At UCISS, cliques were commonplace; selfie lovers, boys who loved to sag their trousers, upcoming artistes who tried to prove their mettle by drumming on wooden desks with rulers and singing into empty Fanta bottles a poor man’s Davido. Even bullies had a clique. During break time, they would clutter the tuck shop and terrify the junior students. They would drag one student and say, “Oya, say the magic code.”

The terrified student would say, in a tremulous voice, “Please bully me.”

“God is our witness oh! We didn’t force you. We are just complying with your wishes.” Then they would sink their hands into his pockets and steal all his money.
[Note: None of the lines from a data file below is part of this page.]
(* ===== verification/Signing.v ===== *)
(** * Request signing: [internal/delivery/signing.go].

    HMAC-SHA256 is the standard library's; the development takes it as a function [hmac] whose
    digests have the 32 bytes SHA-256 promises, so every theorem holds for each such function. *)

From S2P Require Import Prelude.

Local Open Scope Z_scope.

(** ** [encoding/hex] *)


Definition hex_digit (v : Z) : ascii := if v <? 10 then byte_of (48 + v) else byte_of (87 + v).

Definition from_hex_digit (c : ascii) : option Z :=
  let v := code c in
  if (48 <=? v) && (v <=? 57) then Some (v - 48)
  else if (97 <=? v) && (v <=? 102) then Some (v - 87)
  else if (65 <=? v) && (v <=? 70) then Some (v - 55)
  else None.

Definition EncodeToString (d : gostring) : gostring :=
  d ≫= λ c, [hex_digit (code c / 16); hex_digit (code c mod 16)].

(** [hex.DecodeString]; [None] is its error, on an odd length or a byte that is no hex digit. *)
Fixpoint DecodeString (s : gostring) : option gostring :=
  match s with
  | [] => Some []
  | [_] => None
  | a :: b :: r =>
      match from_hex_digit a, from_hex_digit b, DecodeString r with
      | Some x, Some y, Some d => Some (byte_of (16 * x + y) :: d)
      | _, _, _ => None
      end
  end.

Definition sha256_Size : nat := 32.

Definition lower_hex_byte (c : ascii) : bool :=
  negb (((code c <? 48) || (57 <? code c)) && ((code c <? 97) || (102 <? code c))).

Definition isLowerHex (value : gostring) : bool :=
  if bool_decide (length value = 0%nat) then false else forallb lower_hex_byte value.

Record Signer := { secrets : list gostring }.

Definition NewSigner (values : list gostring) : Signer := {| secrets := values |}.

Definition Signer_String (s : Signer) : gostring := bs "Signer{secrets:<redacted>}".
Definition Signer_GoString (s : Signer) : gostring := bs "delivery.Signer{secrets:<redacted>}".

Section Signing.
Variable hmac : gostring -> gostring -> gostring.

Definition signatureDigest (secret : gostring) (timestamp : Z) (body : gostring) : gostring :=
  hmac secret (format_int timestamp ++ bs "." ++ body).

Definition Sign (secret : gostring) (timestamp : Z) (body : gostring) : gostring :=
  EncodeToString (signatureDigest secret timestamp body).

Definition SignAll (secrets : list gostring) (timestamp : Z) (body : gostring) : gostring :=
  join (bs ",") (map (λ secret, bs "v1=" ++ Sign secret timestamp body) secrets).

(** [hmac.Equal] is equality of the two digests. *)
Definition Verify (secret : gostring) (timestamp : Z) (body candidate : gostring) : bool :=
  if negb (length candidate =? sha256_Size * 2)%nat || negb (isLowerHex candidate) then false
  else match DecodeString candidate with
       | None => false
       | Some want => bool_decide (signatureDigest secret timestamp body = want)
       end.

(** The loop of [VerifyHeader] over the remaining terms, with [matched] carried along. *)
Fixpoint verify_terms (secret : gostring) (timestamp : Z) (body : gostring)
    (matched : bool) (terms : list gostring) : bool :=
  match terms with
  | [] => matched
  | term :: rest =>
      if negb (has_prefix term (bs "v1=")) then false
      else
        let candidate := trim_prefix term (bs "v1=") in
        if negb (length candidate =? sha256_Size * 2)%nat || negb (isLowerHex candidate) then false
        else verify_terms secret timestamp body
               (if Verify secret timestamp body candidate then true else matched) rest
  end.

Definition VerifyHeader (secret : gostring) (timestamp : Z) (body header : gostring) : bool :=
  verify_terms secret timestamp body false (split_on "," header).

Definition Signer_Header (s : Signer) (timestamp : Z) (body : gostring) : gostring :=
  SignAll (secrets s) timestamp body.

Definition Signer_Verify (s : Signer) (timestamp : Z) (body header : gostring) : bool :=
  existsb (λ secret, VerifyHeader secret timestamp body header) (secrets s).
End Signing.

(** ** Hexadecimal *)

Lemma hex_pair_decodes c :
  from_hex_digit (hex_digit (code c / 16)) = Some (code c / 16) /\
  from_hex_digit (hex_digit (code c mod 16)) = Some (code c mod 16).
Proof. destruct c as [[] [] [] [] [] [] [] []]; split; reflexivity. Qed.

Lemma Decode_Encode d : DecodeString (EncodeToString d) = Some d.
Proof.
  induction d as [|c d IH]; [done|]. simpl.
  destruct (hex_pair_decodes c) as [-> ->]. change (d ≫= _) with (EncodeToString d). rewrite IH.
  do 2 f_equal. replace (16 * (code c / 16) + code c mod 16) with (code c).
  - apply byte_of_code.
  - pose proof (Z.div_mod (code c) 16). lia.
Qed.

Lemma lower_hex_pair c d :
  lower_hex_byte c = true -> lower_hex_byte d = true ->
  exists x y, from_hex_digit c = Some x /\ from_hex_digit d = Some y /\
    hex_digit (code (byte_of (16 * x + y)) / 16) = c /\
    hex_digit (code (byte_of (16 * x + y)) mod 16) = d.
Proof.
  assert (H : forallb (λ c, if lower_hex_byte c then forallb (λ d, if lower_hex_byte d then
      match from_hex_digit c, from_hex_digit d with
      | Some x, Some y =>
          bool_decide (hex_digit (code (byte_of (16 * x + y)) / 16) = c) &&
          bool_decide (hex_digit (code (byte_of (16 * x + y)) mod 16) = d)
      | _, _ => false
      end else true) (map byte_of (seqZ 0 256)) else true) (map byte_of (seqZ 0 256)) = true)
    by (vm_compute; reflexivity).
  assert (Hall : forall c, In c (map byte_of (seqZ 0 256))).
  { intros e. rewrite <- (byte_of_code e). apply in_map, list_elem_of_In, elem_of_seqZ.
    pose proof (code_range e). lia. }
  intros Hc Hd. rewrite forallb_forall in H. specialize (H c (Hall c)). rewrite Hc in H.
  rewrite forallb_forall in H. specialize (H d (Hall d)). rewrite Hd in H.
  destruct (from_hex_digit c) as [x|]; [|done]. destruct (from_hex_digit d) as [y|]; [|done].
  bool_to_prop. eauto 10.
Qed.

Lemma Encode_Decode s :
  Nat.Even (length s) -> forallb lower_hex_byte s = true ->
  exists d, DecodeString s = Some d /\ EncodeToString d = s.
Proof.
  remember (length s) as n eqn:Hn. revert s Hn.
  induction n as [n IH] using lt_wf_ind. intros [|a [|b r]] -> Heven Hlow; simpl in *.
  - by exists [].
  - by apply Nat.even_spec in Heven.
  - bool_to_prop. destruct (lower_hex_pair a b) as (x & y & Hx & Hy & Ha & Hb); [done..|].
    destruct (IH (length r)) with (s := r) as (d & Hd & Hr); [lia|done| |done|].
    + apply Nat.even_spec. by apply Nat.even_spec in Heven.
    + exists (byte_of (16 * x + y) :: d). rewrite Hx, Hy, Hd. split; [done|].
      cbn [EncodeToString mbind list_bind app]. rewrite Ha, Hb. do 2 f_equal. exact Hr.
Qed.

Lemma Encode_length d : length (EncodeToString d) = (2 * length d)%nat.
Proof. induction d as [|c d IH]; [done|]. simpl. change (d ≫= _) with (EncodeToString d). lia. Qed.

Lemma hex_digit_lower c :
  lower_hex_byte (hex_digit (code c / 16)) = true /\ lower_hex_byte (hex_digit (code c mod 16)) = true.
Proof. destruct c as [[] [] [] [] [] [] [] []]; split; reflexivity. Qed.

Lemma Encode_lower d : forallb lower_hex_byte (EncodeToString d) = true.
Proof. induction d as [|c d IH]; [done|]. simpl. destruct (hex_digit_lower c) as [-> ->]. exact IH. Qed.

Lemma lower_hex_not_comma d : ","%char ∉ EncodeToString d.
Proof.
  intros H%list_elem_of_In. pose proof (Encode_lower d) as Hl.
  eapply forallb_forall in Hl; [|exact H]. done.
Qed.

(** ** Signatures *)

Lemma format_int_no_dot z : "."%char ∉ format_int z.
Proof.
  intros H. pose proof (format_int_bytes z) as Hall. rewrite Forall_forall in Hall.
  by destruct (Hall _ H) as [Hd|Hd].
Qed.

Lemma signed_message_inj ts ts' body body' :
  format_int ts ++ bs "." ++ body = format_int ts' ++ bs "." ++ body' -> ts = ts' /\ body = body'.
Proof.
  intros [Hf Hb]%first_sep_inj; [|apply format_int_no_dot..]. by apply format_int_inj in Hf.
Qed.

(** A signature binds the timestamp together with the exact body: two requests signed under one
    secret carry the same signature only if both timestamp and body agree, or the two framed
    messages are a collision of the underlying HMAC. *)
Theorem Sign_binds_timestamp_and_body hmac secret ts ts' body body' :
  Sign hmac secret ts body = Sign hmac secret ts' body' ->
  (ts = ts' /\ body = body') \/ exists m m', m <> m' /\ hmac secret m = hmac secret m'.
Proof.
  unfold Sign, signatureDigest. intros H.
  assert (Hd : forall x y, EncodeToString x = EncodeToString y -> x = y).
  { intros x y Hxy. apply (inj Some). by rewrite <- !Decode_Encode, Hxy. }
  apply Hd in H. destruct (decide (ts = ts' /\ body = body')) as [|Hne]; [by left|right].
  eexists _, _. split; [|exact H]. intros Heq. by apply Hne, signed_message_inj.
Qed.

(** A 32-byte digest that depends on key and message, to evaluate the model on. *)
Definition toy_hmac (key message : gostring) : gostring :=
  take sha256_Size (message ++ key ++ replicate sha256_Size "0"%char).

Lemma toy_hmac_size key message : length (toy_hmac key message) = sha256_Size.
Proof. unfold toy_hmac. rewrite length_take, !length_app, length_replicate. lia. Qed.

Lemma Sign_binds_timestamp_and_body_witness :
  Sign toy_hmac (bs "k") 17 (bs "body") = Sign toy_hmac (bs "k") 17 (bs "body") /\
  ((17 = 17 /\ bs "body" = bs "body") \/ exists m m', m <> m' /\ toy_hmac (bs "k") m = toy_hmac (bs "k") m').
Proof.
  split; [reflexivity|]. apply Sign_binds_timestamp_and_body. reflexivity.
Defined.

Section Verification.
Variable hmac : gostring -> gostring -> gostring.
Hypothesis hmac_size : forall key message, length (hmac key message) = sha256_Size.

Lemma Sign_length secret ts body : length (Sign hmac secret ts body) = (sha256_Size * 2)%nat.
Proof. unfold Sign. rewrite Encode_length. unfold signatureDigest. rewrite hmac_size. lia. Qed.

Lemma isLowerHex_Sign secret ts body : isLowerHex (Sign hmac secret ts body) = true.
Proof.
  unfold isLowerHex. rewrite bool_decide_eq_false_2; [apply Encode_lower|].
  rewrite Sign_length. done.
Qed.

Lemma Verify_iff secret ts body candidate :
  Verify hmac secret ts body candidate = true <-> candidate = Sign hmac secret ts body.
Proof.
  unfold Verify. split.
  - destruct (negb (length candidate =? _)%nat || _) eqn:Hg; [done|]. bool_to_prop.
    unfold isLowerHex in *. case_bool_decide; [done|].
    destruct (Encode_Decode candidate) as (d & -> & Henc); [|done|].
    + rewrite H. by exists sha256_Size.
    + rewrite bool_decide_eq_true. intros <-. by rewrite <- Henc.
  - intros ->. rewrite Sign_length, Nat.eqb_refl, isLowerHex_Sign. simpl.
    unfold Sign. rewrite Decode_Encode. by apply bool_decide_eq_true_2.
Qed.

(** A well-formed term of a signature header. *)
Definition v1_term (term : gostring) : Prop :=
  exists candidate, term = bs "v1=" ++ candidate /\
    length candidate = (sha256_Size * 2)%nat /\ isLowerHex candidate = true.

Lemma verify_terms_iff secret ts body matched terms :
  verify_terms hmac secret ts body matched terms = true <->
  Forall v1_term terms /\ (matched = true \/ bs "v1=" ++ Sign hmac secret ts body ∈ terms).
Proof.
  revert matched. induction terms as [|term rest IH]; intros matched; simpl.
  { split; [by auto|]. by intros [_ [?|?%elem_of_nil]]. }
  rewrite Forall_cons, elem_of_cons. destruct (has_prefix term (bs "v1=")) eqn:Hp; simpl.
  2: { split; [done|]. intros [[(c & -> & _) _] _]. by rewrite has_prefix_app in Hp. }
  apply has_prefix_spec in Hp as [c ->]. rewrite trim_prefix_app.
  destruct (negb (length c =? _)%nat || negb (isLowerHex c)) eqn:Hg.
  { split; [done|]. intros [[(c' & Hc & Hl & Hh) _] _]. simplify_list_eq.
    apply orb_true_iff in Hg as [Hg|Hg]; [|by rewrite Hh in Hg].
    rewrite Hl in Hg. by apply negb_true_iff, Nat.eqb_neq in Hg. }
  bool_to_prop. rewrite IH. assert (v1_term (bs "v1=" ++ c)) by (exists c; eauto using Nat.eqb_eq).
  pose proof (Verify_iff secret ts body c) as Hv.
  destruct (Verify hmac secret ts body c) eqn:E.
  - destruct Hv as [Hv _]. rewrite <- Hv by done. intuition.
  - split; [intuition|]. intros ([_ Hr] & Hm). split; [done|].
    destruct Hm as [Hm|[Heq|Hm]]; [auto| |auto]. apply (app_inv_head (bs "v1=")) in Heq.
    destruct Hv as [_ Hv]. discriminate (Hv (eq_sym Heq)).
Qed.

Lemma SignAll_terms values ts body :
  values <> [] ->
  split_on "," (SignAll hmac values ts body) = map (λ secret, bs "v1=" ++ Sign hmac secret ts body) values.
Proof.
  intros Hne. unfold SignAll. apply split_on_join; [by destruct values|].
  apply Forall_map, Forall_true. intros secret. simpl.
  rewrite !not_elem_of_cons. repeat split; try done. apply lower_hex_not_comma.
Qed.

Lemma SignAll_well_formed values ts body :
  Forall v1_term (map (λ secret, bs "v1=" ++ Sign hmac secret ts body) values).
Proof.
  apply Forall_map, Forall_true. intros secret. exists (Sign hmac secret ts body).
  eauto using Sign_length, isLowerHex_Sign.
Qed.

(** C24. Header verification fails closed and supports rotation: a header is accepted under a
    secret exactly when every comma-separated term is a well-formed [v1=] lower-hex digest and one
    of them is the signature of this timestamp and body; hence a receiver holding any one of the
    signer's secrets accepts what [SignAll] emits, and an empty secret list signs nothing that
    verifies. *)
Theorem VerifyHeader_iff secret ts body header :
  (VerifyHeader hmac secret ts body header = true <->
     Forall v1_term (split_on "," header) /\
     bs "v1=" ++ Sign hmac secret ts body ∈ split_on "," header) /\
  (forall values ts' body',
     VerifyHeader hmac secret ts body (SignAll hmac values ts' body') = true <->
     exists value, value ∈ values /\ Sign hmac value ts' body' = Sign hmac secret ts body).
Proof.
  unfold VerifyHeader. split; [rewrite verify_terms_iff; naive_solver|]. intros values ts' body'.
  destruct (decide (values = [])) as [->|Hne].
  { split; [done|]. by intros (v & Hv & _); apply elem_of_nil in Hv. }
  rewrite SignAll_terms by done. rewrite verify_terms_iff. split.
  - intros [_ [|Hin]]; [done|]. apply list_elem_of_fmap in Hin as (v & Heq & Hv).
    apply (app_inv_head (bs "v1=")) in Heq. eauto.
  - intros (v & Hv & Heq). split; [apply SignAll_well_formed|]. right.
    apply list_elem_of_fmap. exists v. by rewrite Heq.
Qed.
End Verification.

Lemma VerifyHeader_iff_witness :
  VerifyHeader toy_hmac (bs "new") 17 (bs "body") (SignAll toy_hmac [bs "old"; bs "new"] 17 (bs "body")) = true.
Proof.
  apply (VerifyHeader_iff toy_hmac toy_hmac_size (bs "new") 17 (bs "body") []).
  exists (bs "new"). split; [|reflexivity].
  apply list_elem_of_further, list_elem_of_here.
Defined.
Mr. Esu, the chapel master a small, bald man whose rubber-framed glasses were always stuck to his face, who walked as though hot coal was under his feet, as though he was going to burst into a run for his life any moment hated the bullies. He did everything in his power to ensure that they were punished during morning assembly, before the whole school. He would call out a bully’s name and urge the multitude of students to boo him as he trudged to the front of the hall to receive his lashes. As soon as the compound master, Mr. Offum, dealt the first blow on the boy’s trembling buttocks, Mr. Esu would wave his right hand at the school choir and they would rise in unison and begin to sing:



I didn’t know you would honour me this way

I didn’t know you would honour me this way

I didn’t know you would honour me this way

You would honour me this way

Thank you my lord.



The bullies hated him in equal measure, that small censorious man, so they developed theories to explain why he was bald. Some said he had gone to challenge a group of ex senior students who were playing basketball, so one of them bounced the ball on his head, right in the middle, and tufts of hair began to fall and have refused to grow back to this day. Others said that since he had gotten used to carrying people’s issues on his head, he didn’t know when he took a steaming pot of noodles from his stove and placed it on his head, and the blessed pot singed every strand of hair from the middle of his head, and warned incipient strands not to growon that spot again.



***



I was a member of the Going Home Squad, a group of friends who always went home together. We visited any member who was absent from school. We paid membership dues and organized picnics at the end of every month. Under no circumstances did we go home without any member. We would even wait for our members from the science classes to finish their boring practical; squinting to look inside microscopes, searching for vestiges of nothing. Whenever a new fine boy or girl enrolled, those who were interested in chyking him or her would indicate interest, then the Squad would vote. Whoever won got the chyking mandate of the Squad. I was not really interested in chyking girls until a girl named Funmilayo enrolled in SS2.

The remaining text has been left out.